Fortunately, he was rescued by a helicopter and swiftly transported to the hospital. He recounted to me that he remained conscious throughout the entire ordeal, even though he experienced significant blood loss due to the severity of his injury, which had brought him to the brink of death. Upon reaching the hospital, he was promptly taken to the operating room, marking the commencement of his transcendental journey. He recounted that he felt a separation from his physical body, allowing him to observe the entire medical team diligently working to save his life as he floated or hovered above his corporeal form.

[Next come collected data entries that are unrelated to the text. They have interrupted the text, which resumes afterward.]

Lemma finish_apply_effective o apply result :
  same_effective o (finish_apply mint o apply result).
Proof.
  unfold finish_apply. case_if; [done|].
  etrans; [apply (classify_effective _ apply result)|]. case_if; [done|].
  etrans; [apply (update_stream_effective _ (ap_session_id apply) (cleared apply));
           intros st; unfold cleared; by case_if|].
  destruct (_ ≫= st_latest); [apply drive_effective|done].
Qed.

Lemma finish_reply_effective o reply path broadcast s :
  same_effective o (finish_reply mint o reply path broadcast s).
Proof.
  unfold finish_reply. destruct reply; [apply same_streams_effective, send_same|].
  destruct s as [s|]; [|done].
  set (u := match o_streams o !! s with Some _ => _ | None => _ end).
  assert (Hr : forall reply, same_effective o (reply_view o reply))
    by (intros; apply same_streams_effective, reply_view_same).
  assert (Hre : forall reply, same_effective o (replay_unavailable mint o reply s)).
  { intros. unfold replay_unavailable. destruct (o_streams o !! s); [|done]. case_if; [done|].
    destruct (st_policy _); [apply redrive_effective|done]. }
  assert (Hp : forall effect o', same_effective o o' -> same_effective o (push_work effect o'))
    by (intros effect o' H s'; apply H).
  destruct path, broadcast; try done; try destruct u; try apply Hp; done.
Qed.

Subsequently, everything faded away, and he found himself immersed in profound darkness. After a period of time, a minuscule speck of light emerged, gradually expanding and intensifying until it drew him toward a radiant brilliance. He went on to vividly portray his experience “on the other side,” detailing how he had the opportunity to review his life, recounting moments and emotions. He described the overwhelming feelings of tranquillity and love and how he was informed that it was not yet his time and that he needed to return.
Since that encounter, I have encountered a countless number of NDE stories. When you begin to connect all the dots and identify the common elements within these experiences, you come to the realization that the ancient philosophers were very likely correct. It appears that we are integral players in a cosmic drama, each of us having consciously selected a specific role to embody. This choice is driven by a desire to undergo the human experience, explore existence, and strive for the attainment of unconditional love. Ultimately, we all find our way back to our true home.
The reason that I create these symbols is to remind us all that we are eternal and that fear is an illusion because, as the Buddhist philosophy, for example, claims, we often attach ourselves to the Maya, the illusion or the “phenomenal world”, and we tend to forget are true origin.